■ Aim of the task
From the entries below, return only the lines starting at the one that contains "by (apply fine_upd_pm;" and ending at the one that contains "assert (holds_ fine (dag_upd (fun d0", exactly as they stand.

[Stored items]
Lemma fine_set_prefix p : subnet_fine p -> holds_ fine (dag_upd (dag_set_prefix p)).
Proof.
  intros (bs & bits & -> & Hl & Hb). apply fine_dag_upd. intros d (Hm & Hi & Hs & _ & Hr).
  refine (conj Hm (conj Hi (conj Hs (conj _ Hr)))). by exists bs, bits.
Qed.

Lemma fine_add_prefix i p : subnet_fine p -> holds_ fine (add_prefix i p).
Proof.
  intros Hsub. pose proof Hsub as (bs & bits & E & Hl & _). unfold add_prefix.
  eapply holds_bind; [apply fine_shared|intros s (_ & _ & _ & Hj & _)].
  eapply holds_bind; [apply fine_dag|intros d (_ & _ & _ & _ & Hw & _)].
  pose proof (pm_index_fine (junk_prefix s) p _ Hj (Hw Prefixes)) as Hpm. cbn [sel_get] in Hpm.
  destruct (pm_index _ _ _) as [h mp].
  assert (holds_ fine (upd_pm Prefixes h (fun q => set_announcer Expired (set_installed true (set_prefix p q)))))
    by (apply fine_upd_pm; intros q _; by rewrite E).
  pose proof (fine_set_prefix p Hsub). pose proof (fine_add_address p Hsub).
  pose proof (fun w h i => fine_cfg w h i p Hsub).
  eapply holds_bind; [by apply (fine_put Prefixes)|intros _ _]. holding.
Qed.

(** ** Children and members *)
Lemma fine_via h i : holds_ fine (add_route_via_node h i).
Proof.
  unfold add_route_via_node.
  assert (holds_ fine (dag_upd (fun d => d <| dag_children ::= pm_upd h (fun p => p <| installed := true |>) |>)))
    by (apply fine_children; intros pm; by apply pm_upd_fine).
  eapply holds_bind; [apply fine_dag_get|intros ch _]. holding.
Qed.
Lemma fine_child peer i p : subnet_fine p -> holds_ fine (add_childnode peer i p).
Proof.
  intros (bs & bits & -> & Hl & _). unfold add_childnode, add_childnode_of.
  eapply holds_bind; [apply fine_shared|intros s (_ & _ & _ & Hj & _)].
  eapply holds_bind; [apply fine_dag|intros d (_ & _ & _ & _ & _ & Hc & _)].
  pose proof (pm_index_fine (junk_prefix s) (subnet6 bs bits) _ Hj Hc) as Hpm.
  destruct (pm_index _ _ _) as [h mp].
  eapply holds_bind; [by apply (fine_children (fun _ => mp))|intros _ _].
  pose proof (fine_via h i).
  assert (holds_ fine (dag_upd (fun d0 => d0 <| dao_needed := true |> <| dag_children ::= pm_upd h (fun q =>
    set_dn (Some (dag_self d0)) (set_announcer (Member peer) (set_prefix (subnet6 bs bits) q))) |>))).
  { apply fine_dag_upd. intros d' (Hm & Hi & Hs & Hp & Hw & Hc' & Hr).
    refine (conj Hm (conj Hi (conj Hs (conj Hp (conj Hw (conj _ Hr)))))). by apply pm_upd_fine. }
  holding.
Qed.
Lemma fine_update_node i from now : holds_ fine (update_node i from now).
Proof. unfold update_node. eapply holds_bind; [apply fine_member|intros peer _]. holding. Qed.
Lemma fine_daoack_out i child s : holds_ fine (send_daoack i child s).
Proof. unfold send_daoack. holding. Qed.
Lemma fine_commit : holds_ fine commit_parent.
Proof. unfold commit_parent. holding. Qed.
Lemma fine_seq seq : holds_ fine (dag_upd (seq_update seq)).
Proof. apply fine_dag_upd. intros d Hd. unfold seq_update. repeat case_bool; exact Hd. Qed.
End dag_operations.
#[export] Hint Resolve fine_count_dag fine_maybe_dao fine_maybe_dio fine_update_node fine_daoack_out fine_commit
  fine_seq : holds.

(** * The handlers of the messages *)
Section dag_handlers.
Context `{EventHeapLaws, PrefixMapLaws, Reserved} (m : nat) (named : bool).
#[local] Abbreviation fine := (ctx_fine m named).

Lemma cut_prefix_fine bs bits : 0 <= bits <= 128 -> (bits + 7) / 8 <= zlen bs -> subnet_fine (cut_prefix bs bits).
Proof.
  intros Hb Hl. eexists _, bits. split; [done|]. split; [|done]. unfold zlen in Hl.
  rewrite length_app, length_zeros, length_take. Z.to_euclidean_division_equations; lia.
Qed.
Lemma pio_subnet_fine data : pio_ok data -> subnet_fine (pio_subnet data).
Proof.
  intros [Hl Hb]. apply cut_prefix_fine; [done|]. unfold zlen in *. rewrite length_drop.
  Z.to_euclidean_division_equations; lia.
Qed.
Lemma target_subnet_fine data : target_ok data -> subnet_fine (target_subnet data).
Proof. intros (_ & Hb & Hl). apply cut_prefix_fine; [done|]. unfold zlen in *. rewrite length_drop. lia. Qed.

(** A loop over options that [refines] a loop over their subnets. *)
Lemma fine_subnets (P : list Z -> Prop) (sub : list Z -> ip_subnet) l (body : ip_subnet -> M ctx unit) :
  (forall data, P data -> subnet_fine (sub data)) -> (forall p, subnet_fine p -> holds_ fine (body p)) ->
  Forall P l -> holds_ fine (for_each (sub <$> l) body).
Proof.
  intros Hsub Hbody Hl. apply holds_for_each. intros p (data & -> & Hd)%list_elem_of_fmap.
  apply Hbody, Hsub. by eapply list.Forall_forall in Hl.
Qed.

Lemma fine_pio_loop i mm os : searching mm RPL_DIO_DESTPREFIX [] os ->
  Forall pio_ok (select RPL_DIO_DESTPREFIX os) -> (length (select RPL_DIO_DESTPREFIX os) < scan_fuel)%nat ->
  holds_ fine (pio_loop scan_fuel i mm).
Proof.
  intros Hs Hpio Hf c a c' Hc E. rewrite (pio_loop_refines i scan_fuel mm [] os c Hs Hpio Hf) in E.
  exact (fine_subnets pio_ok pio_subnet _ _ pio_subnet_fine (fine_add_prefix m named i) Hpio c a c' Hc E).
Qed.

Lemma follow_fine peer i dio d : Dio.wf dio -> dag_fine m named d -> dag_fine m named (follow peer i dio d).
Proof.
  intros (?&?&?&?&?&?&?&?&?) (Hm & Hi & (_ & _ & _ & Hd) & Hr). split; [exact Hm|]. split; [exact Hi|].
  split; [|exact Hr]. split; [done|]. split; [done|]. split; [by apply RPL_DIO_MOP_range|exact Hd].
Qed.

Lemma fine_lower_rank peer i dio mm os : Dio.wf dio -> msg_of mm RPL_DIO_DESTPREFIX os ->
  Forall pio_ok (select RPL_DIO_DESTPREFIX os) -> holds_ fine (potentially_lower_rank peer i dio mm).
Proof.
  intros Hwf (m' & -> & Hs & Hf) Hpio. unfold potentially_lower_rank.
  eapply holds_bind; [apply fine_dag|intros d _]. eapply holds_bind; [apply fine_count_dag|intros _ _].
  repeat (case_bool; [apply fine_count_dag|]).
  eapply holds_bind; [apply (fine_dag_upd m named (follow peer i dio)); intros ? ?; by apply follow_fine|intros _ _].
  eapply holds_bind; [apply holds_lift|intros x [= <-]].
  eapply holds_bind; [by eapply fine_pio_loop|intros _ _]. eapply holds_bind; [apply fine_dag|intros d' _].
  apply (holds_bind _ _ _ (fun _ => True)); [|intros _ _; apply fine_maybe_dao].
  destruct (dag_parent d'); [apply fine_maybe_dio|by apply holds_ret].
Qed.

Lemma fine_receive_dio i from now dio os post : Dio.wf dio -> Forall tlv_wf os ->
  Forall pio_ok (select RPL_DIO_DESTPREFIX os) -> zlen (enc os) <= 2048 ->
  holds_ fine (dag_receive_dio i from now (Dio.encode dio ++ enc os ++ post) (Dio.size + zlen (enc os))).
Proof.
  intros Hwf Hos Hpio Hlen. unfold dag_receive_dio.
  eapply holds_bind; [apply holds_lift|intros dio' Eo]. rewrite overlay_dio in Eo by done. injection Eo as <-.
  eapply holds_bind; [apply fine_count_dag|intros _ _]. eapply holds_bind; [apply fine_count_dag|intros _ _].
  eapply holds_bind; [apply fine_dag|intros d _]. case_bool; [apply fine_count_dag|].
  eapply holds_bind; [apply fine_update_node|intros [peer|] _]; [|by apply holds_ret].
  eapply holds_bind; [apply fine_seq|intros _ _]. eapply holds_bind; [apply fine_dag|intros d' _].
  case_bool; [apply fine_count_dag|]. eapply holds_bind; [apply fine_shared|intros s (_ & _ & _ & _ & Hj & _)].
  eapply holds_bind; [|intros _ _; apply fine_count_dag].
  apply (fine_lower_rank peer i dio _ os); [done| |done].
  replace (Dio.size + zlen (enc os) - Dio.size) with (zlen (enc os)) by lia. rewrite <-(Dio.encode_len _ Hwf).
  by apply init_msg_of.
Qed.

Lemma fine_target_loop peer i mm os : searching mm RPL_DAO_RPLTARGET [] os ->
  Forall target_ok (select RPL_DAO_RPLTARGET os) -> (length (select RPL_DAO_RPLTARGET os) < scan_fuel)%nat ->
  holds_ fine (target_loop scan_fuel peer i mm).
Proof.
  intros Hs Htg Hf c a c' Hc E. rewrite (target_loop_refines peer i scan_fuel mm [] os c Hs Htg Hf) in E.
  exact (fine_subnets target_ok target_subnet _ _ target_subnet_fine (fine_child m named peer i) Htg c a c' Hc E).
Qed.
Lemma fine_receive_dao i from now dao pre os post : Forall tlv_wf os ->
  Forall target_ok (select RPL_DAO_RPLTARGET os) -> zlen (enc os) <= 2048 ->
  holds_ fine (dag_receive_dao i from now dao (pre ++ enc os ++ post) (zlen pre) (zlen (enc os))).
Proof.
  intros Hos Htg Hlen. unfold dag_receive_dao.
  eapply holds_bind; [apply fine_count_dag|intros _ _]. eapply holds_bind; [apply fine_count_dag|intros _ _].
  eapply holds_bind; [apply fine_update_node|intros [peer|] _]; [|by apply holds_ret].
  eapply holds_bind; [apply fine_dag|intros d _]. case_bool; [apply fine_count_dag|].
  eapply holds_bind; [apply fine_shared|intros s (_ & _ & _ & _ & Hj & _)].
  destruct (init_msg_of (junk_bytes s) pre os post RPL_DAO_RPLTARGET Hj Hos Hlen ltac:(by compute))
    as (mm & -> & Hs & Hf).
  eapply holds_bind; [apply holds_lift|intros mm' [= <-]].
  eapply holds_bind; [by eapply fine_target_loop|intros _ _]. holding.
Qed.

Lemma fine_receive_daoack from ack : holds_ fine (dag_receive_daoack from ack).
Proof. unfold dag_receive_daoack. holding. Qed.
Lemma fine_receive_dis : holds_ fine dag_receive_dis.
Proof. unfold dag_receive_dis. pose proof (fine_schedule_dio m named 1 ltac:(lia)). holding. Qed.
End dag_handlers.
#[export] Hint Resolve fine_receive_daoack fine_receive_dis : holds.

(** * The world *)
Definition world_fine `{EventHeap, Reserved} (m : nat) (named : bool) (w : world) : Prop :=
  length (dags w) = m /\ sys_fine m (wsys w) /\ (forall k d, dags w !! k = Some d -> dag_fine m named d).

Section world_operations.
Context `{EventHeapLaws, PrefixMapLaws, Reserved} (m : nat) (named : bool).
#[local] Abbreviation fine := (world_fine m named).

Lemma world_in_sys {A} (k : M sys A) Q : holds (sys_fine m) k Q -> holds fine (in_sys k) Q.
Proof.
  intros Hk w a w' (Hl & Hs & Hd). unfold in_sys, zoom. destruct (k _) as [[b s]|] eqn:E; [|done].
  intros [= <- <-]. by destruct (Hk _ _ _ Hs E).
Qed.
Lemma world_in_dag {A} k (p : M ctx A) Q : holds (ctx_fine m named) p Q -> holds fine (in_dag k p) Q.
Proof.
  intros Hp w a w' (Hl & Hs & Hd). unfold in_dag. destruct (dags w !! k) as [d|] eqn:Ek; [|done].
  destruct (p _) as [[b c]|] eqn:E; [|done]. intros [= <- <-].
  destruct (Hp (mk_ctx d (wsys w)) _ _ (conj Hs (Hd k d Ek)) E) as [[Hs' Hd'] HQ]. split; [|done]. split; [|split; [exact Hs'|]].
  - cbn. by rewrite length_insert.
  - intros j x Hj. cbn in Hj. apply list_lookup_insert_Some in Hj as [(<- & <- & _)|[_ Hj]]; [done|by eapply Hd].
Qed.
Lemma world_count_fine x : holds_ fine (world_count x).
Proof. apply world_in_sys, fine_count. Qed.
Hint Resolve world_in_sys world_in_dag world_count_fine : holds.
Lemma world_find num l : holds_ fine (find_dag num l).
Proof.
  induction l as [|k l IH]; cbn [find_dag]; [by apply holds_ret|].
  eapply holds_bind; [apply world_in_dag, fine_dag|intros d _]. case_bool; [by apply holds_ret|done].
Qed.
Hint Resolve world_find : holds.
Lemma world_find_by num : holds_ fine (find_by_instanceid num).
Proof. unfold find_by_instanceid. holding. Qed.
Lemma world_find_dagid num id : holds_ fine (find_by_instanceid_dagid num id).
Proof. unfold find_by_instanceid_dagid. holding. Qed.
Hint Resolve world_find_by world_find_dagid : holds.
(** Nothing is watched, so no DAG is made. *)
Lemma world_find_for i num id : holds_ fine (find_dag_for i num id).
Proof.
  unfold find_dag_for. eapply holds_bind; [apply world_in_sys, fine_iface|intros x (_ & -> & _)]. holding.
Qed.
Lemma world_read_dagid dat flag size : holds_ fine (read_dagid dat flag size).
Proof.
  unfold read_dagid. eapply holds_bind; [apply world_in_sys, holds_get|intros s _]. case_bool; [by apply holds_ret|].
  eapply holds_weaken; [apply holds_lift|done].
Qed.
Hint Resolve world_find_for world_read_dagid : holds.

■ Result of this exercise
    by (apply fine_upd_pm; intros q _; by rewrite E).
  pose proof (fine_set_prefix p Hsub). pose proof (fine_add_address p Hsub).
  pose proof (fun w h i => fine_cfg w h i p Hsub).
  eapply holds_bind; [by apply (fine_put Prefixes)|intros _ _]. holding.
Qed.

(** ** Children and members *)
Lemma fine_via h i : holds_ fine (add_route_via_node h i).
Proof.
  unfold add_route_via_node.
  assert (holds_ fine (dag_upd (fun d => d <| dag_children ::= pm_upd h (fun p => p <| installed := true |>) |>)))
    by (apply fine_children; intros pm; by apply pm_upd_fine).
  eapply holds_bind; [apply fine_dag_get|intros ch _]. holding.
Qed.
Lemma fine_child peer i p : subnet_fine p -> holds_ fine (add_childnode peer i p).
Proof.
  intros (bs & bits & -> & Hl & _). unfold add_childnode, add_childnode_of.
  eapply holds_bind; [apply fine_shared|intros s (_ & _ & _ & Hj & _)].
  eapply holds_bind; [apply fine_dag|intros d (_ & _ & _ & _ & _ & Hc & _)].
  pose proof (pm_index_fine (junk_prefix s) (subnet6 bs bits) _ Hj Hc) as Hpm.
  destruct (pm_index _ _ _) as [h mp].
  eapply holds_bind; [by apply (fine_children (fun _ => mp))|intros _ _].
  pose proof (fine_via h i).
  assert (holds_ fine (dag_upd (fun d0 => d0 <| dao_needed := true |> <| dag_children ::= pm_upd h (fun q =>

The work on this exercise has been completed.